Saved data entries:
Lemma stringWidth_concat_witness :
  stringWidth (Some ([55357%N] ++ [56832%N])) = 2
  /\ stringWidth (Some [55357%N]) + stringWidth (Some [56832%N]) = 4
  /\ stringWidth (Some (lit "ab" ++ [55357%N; 56832%N]))
     = stringWidth (Some (lit "ab")) + stringWidth (Some [55357%N; 56832%N])
  /\ stringWidth (Some (lit "ab")) = str_length (lit "ab").
Proof.
  split; [reflexivity|]. split; [reflexivity|]. split.
  - exact (proj2 (proj2 (proj2 (stringWidth_concat (lit "ab") [55357%N; 56832%N]))) eq_refl).
  - exact (proj1 (proj2 (stringWidth_concat (lit "ab") []))
             (printable_check (lit "ab") eq_refl)).
Defined.
Lemma all_some_map {A B} (f : A -> option B) (g : A -> B) (l : list A) :
  (forall x, In x l -> f x = Some (g x)) ->
  Py.all_some (map f l) = Some (map g l).
Proof.
  induction l as [|x l IH]; intros Hfg; [reflexivity|].
  cbn. rewrite (Hfg x) by (left; reflexivity).
  rewrite IH by (intros y Hy; apply Hfg; now right). reflexivity.
Qed.

Lemma all_some_Some {A} (l : list A) : Py.all_some (map Some l) = Some l.
Proof.
  rewrite (all_some_map Some (fun x => x)) by reflexivity.
  now rewrite map_id.
Qed.

Lemma Forall_firstn {A} (P : A -> Prop) (n : nat) (l : list A) :
  Forall P l -> Forall P (firstn n l).
Proof.
  intros H. revert n. induction H; intros [|n]; cbn; constructor; auto.
Qed.

Lemma Forall_skipn {A} (P : A -> Prop) (n : nat) (l : list A) :
  Forall P l -> Forall P (skipn n l).
Proof.
  intros H. revert n. induction H; intros [|n]; cbn; auto.
Qed.

Lemma Forall_slice {A} (P : A -> Prop) (start stop : option Z) (l : list A) :
  Forall P l -> Forall P (Py.slice start stop l).
Proof.
  intros H. unfold Py.slice. now apply Forall_firstn, Forall_skipn.
Qed.

Lemma column_index (canonical : list string) (name : string) :
  In name canonical ->
  Py.index name canonical = Some (column canonical name)
  /\ (column canonical name < length canonical)%nat.
Proof.
  intros Hin. destruct (index_In _ _ Hin) as [i Hi].
  unfold column. rewrite Hi. split; [reflexivity|].
  apply (index_Some _ _ _ Hi).
Qed.

Lemma known_In (requested canonical : list string) :
  forallb (fun name => Py.mem name canonical) requested = true ->
  forall name, In name requested -> In name canonical.
Proof.
  intros Hall name Hin. rewrite forallb_forall in Hall.
  now apply mem_In, Hall.
Qed.

Lemma computePermutation_columns (requested canonical : list string) :
  forallb (fun name => Py.mem name canonical) requested = true ->
  computePermutation requested canonical
  = Some (map (column canonical) requested).
Proof.
  intros Hall. unfold computePermutation. apply all_some_map.
  intros name Hin. apply column_index. eapply known_In; eassumption.
Qed.

Lemma pick_select (requested canonical : list string) (r : row) :
  forallb (fun name => Py.mem name canonical) requested = true ->
  length r = length canonical ->
  pick (map (column canonical) requested) r = Some (select requested canonical r).
Proof.
  intros Hall Hlen. unfold pick, Py.take, select, feature.
  rewrite map_map. apply all_some_map.
  intros name Hin. apply nth_error_nth'. rewrite Hlen.
  apply column_index. eapply known_In; eassumption.
Qed.

Section Canonical.

Variable canonical : list string.
Hypothesis identity :
  forall r : row, length r = length canonical -> select canonical canonical r = r.

Lemma reorder_select (data : tensor2) (requested : list string) :
  forallb (fun name => Py.mem name canonical) requested = true ->
  Forall (fun r : row => length r = length canonical) data ->
  reorder data requested canonical = Ok (map (select requested canonical) data).
Proof.
  intros Hall Hlen. unfold reorder.
  destruct (Py.list_eqb requested canonical) eqn:Heq.
  - apply list_eqb_eq in Heq. subst requested. f_equal.
    induction Hlen as [|r data Hr Hdata IH]; [reflexivity|].
    cbn. now rewrite identity, <- IH.
  - rewrite computePermutation_columns by assumption.
    rewrite (all_some_map _ (select requested canonical)); [reflexivity|].
    intros r Hr. apply pick_select; [assumption|].
    rewrite Forall_forall in Hlen. now apply Hlen.
Qed.

Lemma getOrderedFeatures2_select (data : tensor2) (features : list string) :
  forallb (fun name => Py.mem name canonical) features = true ->
  Forall (fun r : row => length r = length canonical) data ->
  getOrderedFeatures2 data features canonical
  = Ok (map (select features canonical) data).
Proof.
  intros Hall Hlen. unfold getOrderedFeatures2, validate.
  rewrite Hall. now apply reorder_select.
Qed.
Lemma Radius_on_the_surface_witness :
  Radius (F := R) 0 0 1 1 1 0 0 = Some 1.
Proof.
  apply (Radius_on_the_surface 0 0 1 1 1 0 0); [lra| |]; to_R;
    replace (1 * 0 * (1 * 0) + 1 * 0 * (1 * 0) + 1 * 1 * (1 * 1)) with 1
      by ring;
    rewrite sqrt_1; unfold Rdiv; rewrite ?Rmult_1_l, Rinv_1; lra.
Defined.

(** X5. [Potential] is symmetric under the two mirrors [y ↦ −y] and
    [z ↦ −z]: [rc], [rx], [psi], [dpsi] and [dpsidx] are unchanged, the
    gradient component along the mirrored axis changes sign and the other
    one does not. *)
Theorem Potential_mirror (x y z q qp1by2om2 : R) :
  let s := Potential x y z q qp1by2om2 in
  let sy := Potential x (- y) z q qp1by2om2 in
  let sz := Potential x y (- z) q qp1by2om2 in
  (rc_of sy = rc_of s /\ rx_of sy = rx_of s /\ psi_of sy = psi_of s /\
   dpsi_of sy = dpsi_of s /\ dpsidx_of sy = dpsidx_of s /\
   dpsidy_of sy = - dpsidy_of s /\ dpsidz_of sy = dpsidz_of s) /\
  (rc_of sz = rc_of s /\ rx_of sz = rx_of s /\ psi_of sz = psi_of s /\
   dpsi_of sz = dpsi_of s /\ dpsidx_of sz = dpsidx_of s /\
   dpsidy_of sz = dpsidy_of s /\ dpsidz_of sz = - dpsidz_of s).
Proof.
  intros s sy sz; subst s sy sz. cbv [dpsidy_of dpsidz_of]. to_R.
  replace (x * x + - y * - y + z * z) with (x * x + y * y + z * z) by ring.
  replace (x * x + y * y + - z * - z) with (x * x + y * y + z * z) by ring.
  repeat split; unfold Rdiv; ring.
Qed.

(** The step of [Radius] does not see the sign of [cosy] or of [cosz]. *)
Lemma Radius_dr_mirror (cosx cosy cosz psi0 r q qp1by2om2 : R) :
  Radius_dr cosx (- cosy) cosz psi0 r q qp1by2om2
  = Radius_dr cosx cosy cosz psi0 r q qp1by2om2 /\
  Radius_dr cosx cosy (- cosz) psi0 r q qp1by2om2
  = Radius_dr cosx cosy cosz psi0 r q qp1by2om2.
Proof.
  to_R.
  replace (r * cosx * (r * cosx) + r * - cosy * (r * - cosy)
           + r * cosz * (r * cosz))
    with (r * cosx * (r * cosx) + r * cosy * (r * cosy)
          + r * cosz * (r * cosz)) by ring.
  replace (r * cosx * (r * cosx) + r * cosy * (r * cosy)
           + r * - cosz * (r * - cosz))
    with (r * cosx * (r * cosx) + r * cosy * (r * cosy)
          + r * cosz * (r * cosz)) by ring.
  split; f_equal; unfold Rdiv; ring.
Qed.

Lemma Radius_loop_dr_ext (c1 c2 c3 d1 d2 d3 psi0 q qp1by2om2 : R) :
  (forall r, Radius_dr c1 c2 c3 psi0 r q qp1by2om2
             = Radius_dr d1 d2 d3 psi0 r q qp1by2om2) ->
  forall fuel i r,
    Radius_loop fuel c1 c2 c3 psi0 q qp1by2om2 i r
    = Radius_loop fuel d1 d2 d3 psi0 q qp1by2om2 i r.
Proof.
  intros Hdr. induction fuel as [|fuel IH]; intros i r; [done|].
  cbn [Radius_loop]. rewrite Hdr, IH. reflexivity.
Qed.
(** * Component documentation extractor: properties, inheritance, events, styles

    A shallow embedding of the extraction engine of the widget documentation
    generator:

    - [src/source-extractor.ts]: [SourceExtractor] (source maps and component
      directories) and [TypeScriptParser] (the syntax-tree visitors);
    - [src/doc-generator.ts]: [DocumentationGenerator] (ancestor resolution,
      event reconciliation, filtering, assembly).

    The TypeScript compiler API, [JSON.parse], and Node's [fs] and [path]
    modules are libraries the program calls; they are gathered in the record
    [Host] and every function that uses them takes the host as an argument.

    Text is modelled by [string]. The model is one of text in the 7-bit range
    ([seven_bit]): the character classes and the case conversions below are
    those of ECMAScript on that range, and say nothing of a character outside
    it (the no-break space, the line and paragraph separators, letters with
    diacritics). A statement that depends on them is a statement about text
    in that range; those of sections 21 and 22 take the range as a
    hypothesis. *)

From Stdlib Require Import String Ascii Bool List Arith Lia.
From stdpp Require Import base option list gmap strings.

Set Warnings "-register-all".

Open Scope string_scope.

(* ================================================================== *)
(** * 1. JavaScript string primitives *)
(* ================================================================== *)

(** [if (s)] on a string: the empty string is falsy. *)
Definition truthy (s : string) : bool := negb (s =? "").

(** [if (o)] on an optional string ([undefined], [null] and [''] are falsy). *)
Definition truthyOpt (o : option string) : bool :=
  match o with Some s => truthy s | None => false end.

(** [s.startsWith(p)] *)
Fixpoint startsWith (s p : string) {struct p} : bool :=
  match p, s with
  | EmptyString, _ => true
  | String a p', String b s' => Ascii.eqb a b && startsWith s' p'
  | String _ _, EmptyString => false
  end.

(** [s.endsWith(suf)]: some suffix of [s] is [suf]. *)
Fixpoint endsWith (s suf : string) : bool :=
  (s =? suf) ||
  match s with
  | EmptyString => false
  | String _ s' => endsWith s' suf
  end.

(** [s.includes(sub)] *)
Fixpoint includes (s sub : string) : bool :=
  startsWith s sub ||
  match s with
  | EmptyString => false
  | String _ s' => includes s' sub
  end.

(** [s.substring(n)] *)
Fixpoint drop_chars (n : nat) (s : string) : string :=
  match n, s with
  | O, _ => s
  | S _, EmptyString => EmptyString
  | S n', String _ s' => drop_chars n' s'
  end.

(** [s.replace(pat, rep)] with a string pattern and a replacement without
    dollar patterns: only the first occurrence is replaced. *)
Fixpoint replace (pat rep s : string) : string :=
  if startsWith s pat then rep ++ drop_chars (String.length pat) s
  else match s with
       | EmptyString => EmptyString
       | String c s' => String c (replace pat rep s')
       end.

Definition code (c : ascii) : nat := nat_of_ascii c.

Definition in_range (lo hi : nat) (c : ascii) : bool :=
  (lo <=? code c)%nat && (code c <=? hi)%nat.

Definition is_upper (c : ascii) : bool := in_range 65 90 c.
Definition is_lower (c : ascii) : bool := in_range 97 122 c.
Definition is_digit (c : ascii) : bool := in_range 48 57 c.

(** The characters of the 7-bit range, on which the model is one of the
    program. *)
Definition seven_bit (c : ascii) : bool := (code c <? 128)%nat.

(** [\w] *)
Definition is_word (c : ascii) : bool :=
  is_upper c || is_lower c || is_digit c || (code c =? 95)%nat.

(** [\s], and the characters [trim] removes, on a character of the 7-bit
    range: tab, line feed, vertical tab, form feed, carriage return, space. *)
Definition is_space (c : ascii) : bool :=
  in_range 9 13 c || (code c =? 32)%nat.

(** Line terminators, which [.] does not match, on a character of the 7-bit
    range: line feed and carriage return. *)
Definition is_line_terminator (c : ascii) : bool :=
  (code c =? 10)%nat || (code c =? 13)%nat.

(** [c.toLowerCase()] on a character of the 7-bit range. *)
Definition lower_char (c : ascii) : ascii :=
  if is_upper c then ascii_of_nat (code c + 32) else c.

(** [s.toLowerCase()] *)
Fixpoint toLowerCase (s : string) : string :=
  match s with
  | EmptyString => EmptyString
  | String c s' => String (lower_char c) (toLowerCase s')
  end.

(** [s.trimStart()], also the greedy [\s*] of the patterns below. *)
Fixpoint trimStart (s : string) : string :=
  match s with
  | String c s' => if is_space c then trimStart s' else s
  | EmptyString => EmptyString
  end.

Fixpoint trimEnd (s : string) : string :=
  match s with
  | EmptyString => EmptyString
  | String c s' =>
      let t := trimEnd s' in
      if is_space c && (t =? "") then EmptyString else String c t
  end.

(** [s.trim()] *)
Definition trim (s : string) : string := trimEnd (trimStart s).

(** [s.split(sep)] for a one-character separator. *)
Fixpoint split (sep : ascii) (s : string) : list string :=
  match s with
  | EmptyString => [EmptyString]
  | String c s' =>
      if Ascii.eqb c sep then EmptyString :: split sep s'
      else match split sep s' with
           | h :: t => String c h :: t
           | [] => [String c EmptyString]
           end
  end.

(** [parts.join(sep)] *)
Fixpoint join (sep : string) (parts : list string) : string :=
  match parts with
  | [] => EmptyString
  | [p] => p
  | p :: rest => p ++ sep ++ join sep rest
  end.

(** [xs.includes(x)] on an array of strings. *)
Definition mem (x : string) (xs : list string) : bool :=
  existsb (String.eqb x) xs.

(** [[...new Set(xs)]]: duplicates removed, first occurrences kept in order. *)
Fixpoint unique (seen xs : list string) : list string :=
  match xs with
  | [] => []
  | x :: rest => if mem x seen then unique seen rest
                 else x :: unique (x :: seen) rest
  end.

(** If [s] starts with [p], the rest of [s]. *)
Fixpoint strip_prefix (p s : string) : option string :=
  match p, s with
  | EmptyString, _ => Some s
  | String a p', String b s' => if Ascii.eqb a b then strip_prefix p' s' else None
  | String _ _, EmptyString => None
  end.

(** The longest prefix of [s] whose characters satisfy [f], and the rest. *)
Fixpoint span (f : ascii -> bool) (s : string) : string * string :=
  match s with
  | EmptyString => (EmptyString, EmptyString)
  | String c s' =>
      if f c then let '(a, b) := span f s' in (String c a, b)
      else (EmptyString, s)
  end.

(** ** Regular-expression drivers

    A pattern is embedded as an anchored matcher: given the text at the
    current position it returns the captured value and the text after the
    match. All patterns of the program consume at least one character, so
    [lastIndex] strictly advances and the length of the text bounds the loop. *)

Definition Matcher (A : Type) : Type := string -> option (A * string).

(** [while ((m = re.exec(s)) !== null) ...] for a global pattern: every match,
    leftmost first, the search resuming after the previous match. *)
Fixpoint execAll_from {A} (re : Matcher A) (fuel : nat) (s : string) : list A :=
  match fuel with
  | O => []
  | S fuel' =>
      match re s with
      | Some (a, rest) => a :: execAll_from re fuel' rest
      | None =>
          match s with
          | EmptyString => []
          | String _ s' => execAll_from re fuel' s'
          end
      end
  end.

Definition execAll {A} (re : Matcher A) (s : string) : list A :=
  execAll_from re (S (String.length s)) s.

(** [s.match(re)] for a pattern without the global flag: the leftmost match. *)
Fixpoint matchFirst {A} (re : Matcher A) (s : string) : option A :=
  match re s with
  | Some (a, _) => Some a
  | None =>
      match s with
      | EmptyString => None
      | String _ s' => matchFirst re s'
      end
  end.

(** [s.replace(re, f)] for a global pattern; the matcher returns the text that
    replaces the match. *)
Fixpoint replaceAll_from (re : Matcher string) (fuel : nat) (s : string) : string :=
  match fuel with
  | O => s
  | S fuel' =>
      match re s with
      | Some (r, rest) => r ++ replaceAll_from re fuel' rest
      | None =>
          match s with
          | EmptyString => EmptyString
          | String c s' => String c (replaceAll_from re fuel' s')
          end
      end
  end.

Definition replaceAll (re : Matcher string) (s : string) : string :=
  replaceAll_from re (S (String.length s)) s.

(* ================================================================== *)
(** * 2. Outcomes of a call *)
(* ================================================================== *)

(** A call returns a value, throws, or does not return (the recursion on
    ancestors and on child components has no bound in the source; the model
    gives those functions a depth budget and [Diverge] reports its exhaustion).
    [try { } catch] handles [Throw] only. *)
Inductive Res (A : Type) : Type :=
  | Ok (a : A)
  | Throw
  | Diverge.
Arguments Ok {A} a.
Arguments Throw {A}.
Arguments Diverge {A}.

Definition bind {A B} (m : Res A) (k : A -> Res B) : Res B :=
  match m with
  | Ok a => k a
  | Throw => Throw
  | Diverge => Diverge
  end.

Notation "'let*' x ':=' m 'in' k" := (bind m (fun x => k))
  (at level 10, x pattern, m at level 100, k at level 200).

(** [try { m } catch (e) { h }] *)
Definition try_catch {A} (m : Res A) (h : Res A) : Res A :=
  match m with
  | Throw => h
  | _ => m
  end.
(** * Printshop: the parse / resolve / format pipeline

    A shallow embedding of [src/lib/moxfieldFormatter.ts] (parseCardInput,
    formatForMoxfield, processBatch), of the batch endpoint
    [src/routes/api/cards/batch/+server.ts] (POST, lookupCard) and of the
    page's [batchLookup], then of the single-card endpoint (GET) and of
    the page itself (its session cache and handleProcess), followed by
    the properties the specification states about them and by further
    properties of the code.

    Conventions.
    - A JavaScript string is the list of its UTF-16 code units ([N]).
    - A rejected promise / thrown exception is the [Throw] case of
      [outcome]; [await] is the bind of that monad.
    - The catalog (a D1 / SQLite table) is a list of rows; the two SQL
      statements of [lookupCard] are interpreted over it. *)

From Stdlib Require Import String Ascii.
From Stdlib Require Import List NArith ZArith PeanoNat Lia Bool.
Import ListNotations.

Set Implicit Arguments.

(* ================================================================== *)
(** ** JavaScript strings *)

Module JS.

Definition char := N.
Definition jsstring := list char.

(** String literals of the source, written as Rocq strings. *)
Definition lit (s : string) : jsstring :=
  List.map N_of_ascii (list_ascii_of_string s).

Definition chr (a : ascii) : char := N_of_ascii a.

Definition char_eqb (a b : char) : bool := N.eqb a b.

Fixpoint str_eqb (a b : jsstring) : bool :=
  match a, b with
  | [], [] => true
  | x :: a', y :: b' => char_eqb x y && str_eqb a' b'
  | _, _ => false
  end.

(** Truthiness of a string: [s ? .. : ..], [s || t], [!s]. *)
Definition truthy (s : jsstring) : bool :=
  match s with [] => false | _ :: _ => true end.

(** [a || b] on strings. *)
Definition or_else (a b : jsstring) : jsstring :=
  if truthy a then a else b.

(** ECMAScript WhiteSpace and LineTerminator code units: the class [\s]
    of regular expressions and the characters removed by [trim]. *)
Definition is_space (c : char) : bool :=
  ((9 <=? c) && (c <=? 13) || (c =? 32) || (c =? 160) || (c =? 5760)
   || (8192 <=? c) && (c <=? 8202) || (c =? 8232) || (c =? 8233)
   || (c =? 8239) || (c =? 8287) || (c =? 12288) || (c =? 65279))%N.

(** The class [\d] (no [u] flag): ASCII digits only. *)
Definition is_digit (c : char) : bool := ((48 <=? c) && (c <=? 57))%N.

Fixpoint dropWhile (p : char -> bool) (s : jsstring) : jsstring :=
  match s with
  | [] => []
  | c :: s' => if p c then dropWhile p s' else s
  end.

Fixpoint takeWhile (p : char -> bool) (s : jsstring) : jsstring :=
  match s with
  | [] => []
  | c :: s' => if p c then c :: takeWhile p s' else []
  end.

(** [String.prototype.trim]. *)
Definition trim (s : jsstring) : jsstring :=
  rev (dropWhile is_space (rev (dropWhile is_space s))).
Lemma verify_run (now : Time) (req : Request) (w : World) :
  VerifyJWT now req w =
  match Js.nonEmpty (accessTokenOf req) with
  | None => (inl (ApiError 500 "UNAUTHORIZED"), w)
  | Some token =>
      match jwt_verify now token ACCESS_TOKEN_SECRET with
      | inl e0 =>
          (inl (ApiError (Js.orNumber (e_status e0) 500)
                         (Js.orDefault (e_message e0) "INTERNAL SERVER ERROR")),
           w)
      | inr decoded =>
          let claim_id := match decoded with
                          | Some c => c
                          | None => None
                          end in
          let w1 := {| db := db w;
                       dblog := dblog w ++ [OpFindById claim_id] |} in
          match match claim_id with
                | Some i => lookupId i (db w)
                | None => None
                end with
          | None => (inl (ApiError 500 "INVALID ACCESS TOKEN"), w1)
          | Some u => (inr (set_user req (select u)), w1)
          end
      end
  end.
Proof.
  unfold VerifyJWT.
  cbv beta iota zeta delta [tryCatch].
  destruct (Js.nonEmpty (accessTokenOf req)) as [token|]; [|reflexivity].
  cbv beta iota zeta delta
    [bind lift findById logOp getDb ret throw db dblog].
  destruct (jwt_verify now token ACCESS_TOKEN_SECRET) as [e0|decoded];
    [reflexivity|].
  destruct w as [l lg].
  destruct (match match decoded with Some c => c | None => None end with
            | Some i => lookupId i l
            | None => None
            end); reflexivity.
Qed.
(** * HydrateMate: reminder planning, reminder scheduling and the intake ledger

    A shallow embedding of the reminder routine of [src/App.js]
    ([cancelScheduledNotificationsAndClearStorage], [scheduleReminders],
    [registerForPushNotificationsAsync], [loadJson], [saveJson]) and of the
    intake ledger of [AppProvider] ([addIntake], [resetToday]), followed by
    the properties of the specification that concern them.

    Conventions of the embedding.
    - JavaScript numbers are mathematical integers or [NaN]; the code only
      multiplies by 60, adds and takes remainders, all of which are exact on
      doubles far beyond any minute count a time string of the application
      produces.
    - [Number] is the string-to-number conversion on the fragment the
      development covers (see [JS.Number]); a string outside the fragment
      makes the model answer [None] instead of guessing.
    - The storage and notification collaborators are a record [env] that
      fixes, call site by call site, whether the call of one invocation
      resolves or rejects and what it resolves to. *)

From Stdlib Require Import ZArith String Ascii List Lia Bool.
From stdpp Require Import base option list strings pretty.

Local Open Scope string_scope.
Local Open Scope Z_scope.

(* ===================================================================== *)
(** ** JavaScript values used by the reminder routine                    *)
(* ===================================================================== *)

Module JS.

(** A number: [NaN] or an integer. *)
Inductive num : Type :=
| NaN
| Int (z : Z).

(** What a destructured array element or an object field can hold here. *)
Inductive value : Type :=
| Undefined
| Num (n : num).

#[global] Instance num_eq_dec : EqDecision num.
Proof. solve_decision. Defined.

#[global] Instance value_eq_dec : EqDecision value.
Proof. solve_decision. Defined.

(** [v || d] for a numeric default [d]: [undefined], [NaN] and [0] are
    falsy, every other number is kept. *)
Definition or_num (v : value) (d : Z) : Z :=
  match v with
  | Num (Int z) => if z =? 0 then d else z
  | Num NaN => d
  | Undefined => d
  end.

(** [a || b || d] on optional strings: [undefined], [null] and the empty
    string are falsy. *)
Definition truthy_string (o : option string) : bool :=
  match o with
  | Some s => negb (String.eqb s "")
  | None => false
  end.

Definition or_string (a b : option string) (d : string) : string :=
  if truthy_string a then default d a
  else if truthy_string b then default d b
  else d.

(** [s.split(':')]: the pieces between colons; never the empty list. *)
Fixpoint split_colon (s : string) : list string :=
  match s with
  | EmptyString => [EmptyString]
  | String c r =>
      if Ascii.eqb c ":"%char then EmptyString :: split_colon r
      else match split_colon r with
           | p :: ps => String c p :: ps
           | [] => [String c EmptyString]
           end
  end.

● **GOAL OF THE EXERCISE**
Your task is to quote the lines above, beginning with the first and ending with the one that holds "rewrite (all_some_map Some".

● **EXERCISE RESPONSE**
Lemma stringWidth_concat_witness :
  stringWidth (Some ([55357%N] ++ [56832%N])) = 2
  /\ stringWidth (Some [55357%N]) + stringWidth (Some [56832%N]) = 4
  /\ stringWidth (Some (lit "ab" ++ [55357%N; 56832%N]))
     = stringWidth (Some (lit "ab")) + stringWidth (Some [55357%N; 56832%N])
  /\ stringWidth (Some (lit "ab")) = str_length (lit "ab").
Proof.
  split; [reflexivity|]. split; [reflexivity|]. split.
  - exact (proj2 (proj2 (proj2 (stringWidth_concat (lit "ab") [55357%N; 56832%N]))) eq_refl).
  - exact (proj1 (proj2 (stringWidth_concat (lit "ab") []))
             (printable_check (lit "ab") eq_refl)).
Defined.
Lemma all_some_map {A B} (f : A -> option B) (g : A -> B) (l : list A) :
  (forall x, In x l -> f x = Some (g x)) ->
  Py.all_some (map f l) = Some (map g l).
Proof.
  induction l as [|x l IH]; intros Hfg; [reflexivity|].
  cbn. rewrite (Hfg x) by (left; reflexivity).
  rewrite IH by (intros y Hy; apply Hfg; now right). reflexivity.
Qed.

Lemma all_some_Some {A} (l : list A) : Py.all_some (map Some l) = Some l.
Proof.
  rewrite (all_some_map Some (fun x => x)) by reflexivity.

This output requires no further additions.